Abstract

Understanding inertia and change in professionalized organizational fields like health care is key to addressing inefficiencies like poor access to services, high costs, and inconsistent quality. New entrants are one source of change that may reduce the inefficiencies, but we lack a good understanding of how new entrant organizations overcome jurisdictional barriers of license and legitimacy that shelter professionalized fields. I analyze a case of emergence of retail health clinics in the U.S. primary care to theorize a strategy that allows external change agents to enter a professionalized field. Circumventing jurisdictional barriers and overcoming resistance of the incumbent profession requires jurisdictional work — cultural and market actions that effectively put forth a jurisdictional claim.

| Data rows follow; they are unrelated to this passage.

(* ===== verification/Bytes.v ===== *)
(** Values as bytes: the little-endian bytes of a value of a fixed
    width, two's complement for the signed integers [I8], [I32], [I64],
    unsigned for [std::size_t], the bit pattern of a [Real]; the memory
    image of a value on a CPU of either byte order and
    [binary::swap_if_needed] (src/src/vtk.cpp reads and writes arrays
    through these), with the laws the reader relies on and the lemmas
    that decode a sequence of values. *)

From Stdlib Require Import ZArith List Lia Bool.
Import ListNotations.

Local Open Scope Z_scope.

(** ** Bytes of values *)

Definition is_byte (b : Z) : bool := (0 <=? b) && (b <? 256).

(** The [n] little-endian bytes of [z] modulo [2 ^ (8 n)]. *)
Fixpoint le_split (n : nat) (z : Z) : list Z :=
  match n with
  | O => []
  | S n' => z mod 256 :: le_split n' (z / 256)
  end.

Fixpoint le_combine (bs : list Z) : Z :=
  match bs with
  | [] => 0
  | b :: bs' => b + 256 * le_combine bs'
  end.

(** The value of [n] bytes read as a signed integer. *)
Definition to_signed (n : nat) (v : Z) : Z :=
  if 2 ^ (8 * Z.of_nat n - 1) <=? v then v - 2 ^ (8 * Z.of_nat n) else v.

(** The little-endian bytes of a value and back. *)
Class Serial (T : Type) := {
  ser_width : nat;
  ser_le : T -> list Z;
  ser_of_le : list Z -> T
}.

(** What [write_array] and [read_array] rely on: a value has [ser_width]
    bytes and is read back from them; [valid] says which values the type
    holds. *)
Class SerialLaws (T : Type) {S : Serial T} (valid : T -> Prop) := {
  ser_le_length : forall x, length (ser_le x) = ser_width;
  ser_le_bytes : forall x, Forall (fun b => is_byte b = true) (ser_le x);
  ser_roundtrip : forall x, valid x -> ser_of_le (ser_le x) = x;
  ser_valid : forall bs, length bs = ser_width -> Forall (fun b => is_byte b = true) bs ->
    valid (ser_of_le bs) /\ ser_le (ser_of_le bs) = bs;
  (** Fewer bytes than the width (the end of a short buffer) still make
      a value of the type. *)
  ser_short_valid : forall bs, (length bs <= ser_width)%nat ->
    Forall (fun b => is_byte b = true) bs -> valid (ser_of_le bs)
}.

(** A signed integer of [n] bytes ([I8], [I32], [I64]). *)
Record SInt (n : nat) : Type := mkSInt { sint_val : Z }.
Arguments mkSInt {n} _.
Arguments sint_val {n} _.

#[export] Instance serial_sint (n : nat) : Serial (SInt n) := {
  ser_width := n;
  ser_le := fun x => le_split n (sint_val x);
  ser_of_le := fun bs => mkSInt (to_signed n (le_combine bs))
}.

Definition sint_valid (n : nat) (x : SInt n) : Prop :=
  - 2 ^ (8 * Z.of_nat n - 1) <= sint_val x < 2 ^ (8 * Z.of_nat n - 1).

(** [std::size_t], unsigned on 8 bytes. *)
Record SizeT : Type := mkSizeT { size_val : Z }.

#[export] Instance serial_size_t : Serial SizeT := {
  ser_width := 8%nat;
  ser_le := fun x => le_split 8 (size_val x);
  ser_of_le := fun bs => mkSizeT (le_combine bs)
}.

Definition size_t_valid (x : SizeT) : Prop := 0 <= size_val x < 2 ^ 64.

(** [Real], a [double]: its value in memory is its IEEE-754 binary64
    bit pattern, 8 bytes.  The VTK code only copies and pads [Real]s, so
    the pattern is the value. *)
Record Real : Type := mkReal { real_bits : Z }.

#[export] Instance serial_real : Serial Real := {
  ser_width := 8%nat;
  ser_le := fun x => le_split 8 (real_bits x);
  ser_of_le := fun bs => mkReal (le_combine bs)
}.

Definition real_valid (x : Real) : Prop := 0 <= real_bits x < 2 ^ 64.

(** [0.0]: all bits clear. *)
Definition real_zero : Real := mkReal 0.

(** The memory image of a value on a CPU of the given byte order, and
    the value of a memory image. *)
Definition mem_bytes {T} {S : Serial T} (cpu_le : bool) (x : T) : list Z :=
  if cpu_le then ser_le x else rev (ser_le x).

Definition of_mem {T} {S : Serial T} (cpu_le : bool) (bs : list Z) : T :=
  ser_of_le (if cpu_le then bs else rev bs).

(** [binary::swap_if_needed] on one value. *)
Definition swap_bytes {T} {S : Serial T} (x : T) : T := ser_of_le (rev (ser_le x)).

Definition swap_if_needed {T} {S : Serial T} (cpu_le file_le : bool) (xs : list T) : list T :=
  if Bool.eqb file_le cpu_le then xs else map swap_bytes xs.

(** ** Lemmas on bytes *)

Lemma le_split_length n z : length (le_split n z) = n.
Proof. revert z. induction n as [|n IH]; intros z; cbn [le_split length]; [reflexivity | rewrite IH; reflexivity]. Qed.

Lemma le_split_bytes n z : Forall (fun b => is_byte b = true) (le_split n z).
Proof.
  revert z. induction n as [|n IH]; intros z; cbn [le_split]; constructor; auto.
  unfold is_byte. pose proof (Z.mod_pos_bound z 256 ltac:(lia)). apply andb_true_iff; split; lia.
Qed.

Lemma mod_mul_split a b c :
  0 < b -> 0 < c -> a mod (b * c) = a mod b + b * ((a / b) mod c).
Proof.
  intros Hb Hc. symmetry. apply Z.mod_unique with ((a / b) / c).
  - left. pose proof (Z.mod_pos_bound a b Hb). pose proof (Z.mod_pos_bound (a / b) c Hc). nia.
  - pose proof (Z.div_mod a b ltac:(lia)). pose proof (Z.div_mod (a / b) c ltac:(lia)). nia.
Qed.

Lemma le_combine_split n z : le_combine (le_split n z) = z mod 2 ^ (8 * Z.of_nat n).
Proof.
  revert z. induction n as [|n IH]; intros z; cbn [le_split le_combine].
  - rewrite Z.mod_1_r. reflexivity.
  - rewrite IH. replace (8 * Z.of_nat (S n)) with (8 + 8 * Z.of_nat n) by lia.
    rewrite Z.pow_add_r by lia. change (2 ^ 8) with 256.
    rewrite mod_mul_split by (try apply Z.pow_pos_nonneg; lia). reflexivity.
Qed.

Lemma le_combine_bound bs :
  Forall (fun b => is_byte b = true) bs -> 0 <= le_combine bs < 2 ^ (8 * Z.of_nat (length bs)).
Proof.
  induction 1 as [|b bs Hb _ IH]; cbn [le_combine length]; [simpl; lia|].
  unfold is_byte in Hb. apply andb_true_iff in Hb as [Hb1 Hb2]. apply Z.leb_le in Hb1. apply Z.ltb_lt in Hb2.
  replace (8 * Z.of_nat (S (length bs))) with (8 + 8 * Z.of_nat (length bs)) by lia.
  rewrite Z.pow_add_r by lia. change (2 ^ 8) with 256. nia.
Qed.

Lemma le_split_combine bs :
  Forall (fun b => is_byte b = true) bs -> le_split (length bs) (le_combine bs) = bs.
Proof.
  induction 1 as [|b bs Hb Hbs IH]; cbn [le_split le_combine length]; [reflexivity|].
  unfold is_byte in Hb. apply andb_true_iff in Hb as [Hb1 Hb2]. apply Z.leb_le in Hb1. apply Z.ltb_lt in Hb2.
  f_equal.
  - rewrite Z.mul_comm, Z.mod_add by lia. apply Z.mod_small. lia.
  - rewrite Z.mul_comm, Z.div_add by lia. rewrite Z.div_small by lia. exact IH.
Qed.

Lemma le_split_mod n z : le_split n z = le_split n (z mod 2 ^ (8 * Z.of_nat n)).
Proof.
  pose proof (le_split_combine (le_split n z) (le_split_bytes n z)) as E.
  rewrite le_split_length, le_combine_split in E. symmetry. exact E.
Qed.

(** Two's complement at [n] bytes: [z mod 2 ^ (8 n)] read as signed is [z]
    when [z] is in range. *)
Lemma to_signed_mod n z :
  (n <> 0)%nat -> - 2 ^ (8 * Z.of_nat n - 1) <= z < 2 ^ (8 * Z.of_nat n - 1) ->
  to_signed n (z mod 2 ^ (8 * Z.of_nat n)) = z.
Proof.
  intros Hn Hz. unfold to_signed.
  assert (Hp : 2 ^ (8 * Z.of_nat n) = 2 * 2 ^ (8 * Z.of_nat n - 1)).
  { rewrite <- Z.pow_succ_r by lia. f_equal. lia. }
  set (h := 2 ^ (8 * Z.of_nat n - 1)) in *. assert (0 < h) by (apply Z.pow_pos_nonneg; lia).
  rewrite Hp. destruct (Z.leb_spec 0 z).
  - rewrite Z.mod_small by lia. destruct (Z.leb_spec h z); lia.
  - replace (z mod (2 * h)) with (z + 2 * h).
    + destruct (Z.leb_spec h (z + 2 * h)); lia.
    + symmetry. rewrite <- (Z.mod_small (z + 2 * h) (2 * h)) by lia.
      rewrite <- (Z.mod_add z 1 (2 * h)) by lia. f_equal. lia.
Qed.

Lemma to_signed_range n v :
  (n <> 0)%nat -> 0 <= v < 2 ^ (8 * Z.of_nat n) ->
  - 2 ^ (8 * Z.of_nat n - 1) <= to_signed n v < 2 ^ (8 * Z.of_nat n - 1) /\
  to_signed n v mod 2 ^ (8 * Z.of_nat n) = v.
Proof.
  intros Hn Hv. unfold to_signed.
  assert (Hp : 2 ^ (8 * Z.of_nat n) = 2 * 2 ^ (8 * Z.of_nat n - 1)).
  { rewrite <- Z.pow_succ_r by lia. f_equal. lia. }
  set (h := 2 ^ (8 * Z.of_nat n - 1)) in *. assert (0 < h) by (apply Z.pow_pos_nonneg; lia).
  rewrite Hp in *. destruct (Z.leb_spec h v).
  - split; [lia|]. rewrite <- (Z.mod_add _ 1) by lia. rewrite Z.mod_small; lia.
  - split; [lia|]. apply Z.mod_small. lia.
Qed.

Lemma le_combine_short bs n :
  (length bs <= n)%nat -> Forall (fun b => is_byte b = true) bs ->
  0 <= le_combine bs < 2 ^ (8 * Z.of_nat n).
Proof.
  intros Hl Hb. pose proof (le_combine_bound bs Hb) as [H0 H1]. split; [exact H0|].
  eapply Z.lt_le_trans; [exact H1|]. apply Z.pow_le_mono_r; lia.
Qed.

#[export] Instance sint_laws (n : nat) (Hn : (n <> 0)%nat) : SerialLaws (SInt n) (sint_valid n).
Proof.
  split.
  - intros x. apply le_split_length.
  - intros x. apply le_split_bytes.
  - intros [z] Hz. cbn. unfold sint_valid in Hz. cbn in Hz.
    rewrite le_combine_split, to_signed_mod by auto. reflexivity.
  - intros bs Hl Hb. cbn in Hl. cbn. pose proof (le_combine_bound bs Hb) as Hv. rewrite Hl in Hv.
    destruct (to_signed_range n _ Hn Hv) as [Hr Hm]. split; [exact Hr|].
    rewrite le_split_mod, Hm, <- Hl. apply le_split_combine, Hb.
  - intros bs Hl Hb. cbn in Hl. unfold sint_valid. cbn [ser_of_le serial_sint sint_val].
    exact (proj1 (to_signed_range n _ Hn (le_combine_short bs n Hl Hb))).
Qed.

#[export] Instance size_t_laws : SerialLaws SizeT size_t_valid.
Proof.
  split.
  - intros x. apply le_split_length.
  - intros x. apply le_split_bytes.
  - intros [z] Hz. unfold size_t_valid in Hz. cbn [size_val] in Hz.
    change (mkSizeT (le_combine (le_split 8 z)) = mkSizeT z).
    rewrite le_combine_split. f_equal. apply Z.mod_small. exact Hz.
  - intros bs Hl Hb. change (length bs = 8%nat) in Hl.
    change (size_t_valid (mkSizeT (le_combine bs)) /\ le_split 8 (le_combine bs) = bs).
    pose proof (le_combine_bound bs Hb) as Hv. rewrite Hl in Hv.
    split; [exact Hv|]. rewrite <- Hl. apply le_split_combine, Hb.
  - intros bs Hl Hb. exact (le_combine_short bs 8 Hl Hb).
Qed.


#[export] Instance real_laws : SerialLaws Real real_valid.
Proof.
  split.
  - intros x. apply le_split_length.
  - intros x. apply le_split_bytes.
  - intros [z] Hz. unfold real_valid in Hz. cbn [real_bits] in Hz.
    change (mkReal (le_combine (le_split 8 z)) = mkReal z).
    rewrite le_combine_split. f_equal. apply Z.mod_small. exact Hz.
  - intros bs Hl Hb. change (length bs = 8%nat) in Hl.
    change (real_valid (mkReal (le_combine bs)) /\ le_split 8 (le_combine bs) = bs).
    pose proof (le_combine_bound bs Hb) as Hv. rewrite Hl in Hv.
    split; [exact Hv|]. rewrite <- Hl. apply le_split_combine, Hb.
  - intros bs Hl Hb. exact (le_combine_short bs 8 Hl Hb).
Qed.

(** ** Sequences of values *)

(** [n] consecutive chunks of [w] bytes. *)
Fixpoint chunks (w n : nat) (bs : list Z) : list (list Z) :=
  match n with
  | O => []
  | S n' => firstn w bs :: chunks w n' (skipn w bs)
  end.

Lemma chunks_flat_map {A} (f : A -> list Z) w xs rest :
  Forall (fun x => length (f x) = w) xs ->
  chunks w (length xs) (flat_map f xs ++ rest) = map f xs.
Proof.
  induction 1 as [|x xs Hx _ IH]; [reflexivity|].
  cbn [length chunks flat_map map]. rewrite <- app_assoc.
  assert (E1 : firstn w (f x ++ flat_map f xs ++ rest) = f x).
  { rewrite firstn_app, Hx, Nat.sub_diag, firstn_O, app_nil_r, <- Hx. apply firstn_all. }
  assert (E2 : skipn w (f x ++ flat_map f xs ++ rest) = flat_map f xs ++ rest).
  { rewrite skipn_app, Hx, Nat.sub_diag, skipn_O, <- Hx, skipn_all. reflexivity. }
  rewrite E1, E2, IH. reflexivity.
Qed.

Lemma flat_map_length_const {A} (f : A -> list Z) w xs :
  Forall (fun x => length (f x) = w) xs -> length (flat_map f xs) = (length xs * w)%nat.
Proof.
  induction 1 as [|x xs Hx _ IH]; [reflexivity|].
  cbn [flat_map length]. rewrite length_app, Hx, IH. lia.
Qed.

Lemma Forall_flat_map {A B} (P : B -> Prop) (f : A -> list B) xs :
  Forall (fun x => Forall P (f x)) xs -> Forall P (flat_map f xs).
Proof. induction 1; cbn [flat_map]; [constructor | apply Forall_app; auto]. Qed.

Lemma Forall_rev' {A} (P : A -> Prop) l : Forall P l -> Forall P (rev l).
Proof. intros H. apply Forall_forall. intros x Hx. apply in_rev in Hx. rewrite Forall_forall in H. auto. Qed.

Section MemLaws.
Context {T : Type} {S : Serial T} {valid : T -> Prop} {L : SerialLaws T valid}.

Lemma mem_bytes_length cpu_le x : length (mem_bytes cpu_le x) = ser_width.
Proof. unfold mem_bytes. destruct cpu_le; rewrite ?length_rev; apply ser_le_length. Qed.

Lemma mem_bytes_bytes cpu_le x : Forall (fun b => is_byte b = true) (mem_bytes cpu_le x).
Proof. unfold mem_bytes. destruct cpu_le; [|apply Forall_rev']; apply ser_le_bytes. Qed.

Lemma of_mem_bytes cpu_le x : valid x -> of_mem cpu_le (mem_bytes cpu_le x) = x.
Proof. intros Hx. unfold of_mem, mem_bytes. destruct cpu_le; rewrite ?rev_involutive; apply ser_roundtrip, Hx. Qed.

Lemma swap_if_needed_same cpu_le (xs : list T) : swap_if_needed cpu_le cpu_le xs = xs.
Proof. unfold swap_if_needed. rewrite Bool.eqb_reflx. reflexivity. Qed.

Lemma decode_array cpu_le (xs : list T) rest :
  Forall valid xs ->
  map (of_mem cpu_le) (chunks ser_width (length xs) (flat_map (mem_bytes cpu_le) xs ++ rest)) = xs.
Proof.
  intros Hv. rewrite chunks_flat_map by (apply Forall_forall; intros; apply mem_bytes_length).
  rewrite map_map. induction Hv as [|x xs Hx _ IH]; [reflexivity|].
  cbn [map]. rewrite of_mem_bytes, IH by exact Hx. reflexivity.
Qed.
Lemma swap_cross wcpu x : valid x -> swap_bytes (of_mem (negb wcpu) (mem_bytes wcpu x)) = x.
Proof.
  intros Hx. assert (E : of_mem (negb wcpu) (mem_bytes wcpu x) = ser_of_le (rev (ser_le x)))
    by (unfold of_mem, mem_bytes; destruct wcpu; reflexivity).
  rewrite E. unfold swap_bytes.
  destruct (ser_valid (rev (ser_le x))) as [_ E2];
    [rewrite length_rev; apply ser_le_length | apply Forall_rev', ser_le_bytes|].
  rewrite E2, rev_involutive. apply ser_roundtrip, Hx.
Qed.

(** Values written on a CPU of byte order [wcpu], with the file declaring
    that order, are read back on a CPU of any byte order [rcpu]. *)
Lemma decode_values rcpu wcpu (xs : list T) rest :
  Forall valid xs ->
  swap_if_needed rcpu wcpu
    (map (of_mem rcpu) (chunks ser_width (length xs) (flat_map (mem_bytes wcpu) xs ++ rest))) = xs.
Proof.
  intros Hv. rewrite chunks_flat_map by (apply Forall_forall; intros; apply mem_bytes_length).
  rewrite map_map. unfold swap_if_needed.
  destruct (Bool.eqb_spec wcpu rcpu) as [<-|Hne].
  - induction Hv as [|x xs Hx _ IH]; [reflexivity|]. cbn [map]. rewrite of_mem_bytes, IH by exact Hx. reflexivity.
  - assert (Hr : rcpu = negb wcpu) by (destruct rcpu, wcpu; cbn; congruence). subst rcpu.
    rewrite map_map. induction Hv as [|x xs Hx _ IH]; [reflexivity|]. cbn [map].
    rewrite swap_cross, IH by exact Hx. reflexivity.
Qed.
Lemma decode_value1 rcpu wcpu (x : T) :
  valid x -> swap_if_needed rcpu wcpu [of_mem rcpu (mem_bytes wcpu x)] = [x].
Proof.
  intros Hx. pose proof (decode_values rcpu wcpu [x] [] ltac:(repeat constructor; exact Hx)) as E.
  cbn [length chunks flat_map] in E. rewrite !app_nil_r, firstn_all2 in E by (rewrite mem_bytes_length; lia).
  exact E.
Qed.
End MemLaws.

(** ** Deciding validity *)

Definition sint_validb (n : nat) (x : SInt n) : bool :=
  (- 2 ^ (8 * Z.of_nat n - 1) <=? sint_val x) && (sint_val x <? 2 ^ (8 * Z.of_nat n - 1)).

Definition real_validb (x : Real) : bool := (0 <=? real_bits x) && (real_bits x <? 2 ^ 64).

Lemma sint_validb_spec n x : sint_validb n x = true -> sint_valid n x.
Proof. unfold sint_validb, sint_valid. rewrite andb_true_iff, Z.leb_le, Z.ltb_lt. auto. Qed.

Lemma real_validb_spec x : real_validb x = true -> real_valid x.
Proof. unfold real_validb, real_valid. rewrite andb_true_iff, Z.leb_le, Z.ltb_lt. auto. Qed.

Lemma forallb_Forall {A} (p : A -> bool) (P : A -> Prop) l :
  (forall x, p x = true -> P x) -> forallb p l = true -> Forall P l.
Proof.
  intros Hp Hl. apply Forall_forall. intros x Hx. apply Hp.
  rewrite forallb_forall in Hl. auto.
Qed.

Two aspects of jurisdictional work by retail clinics appear important: employing individual professionals as “front-men” who legitimize the new organizational form and finding allies among incumbent organizations that value efficiency. The problem of professional collective action allowed for the front-men strategy, in which organizations decoupled rights encoded in professional license and their use and thus turned license from a barrier into a vehicle for entry. The heterogeneity of logics and the competitive tensions among field incumbents allowed for the subsequent integration. The elaborated process model of entry generalizes the theory of professional jurisdictional competition by including organizations as actors in the division of expert labor.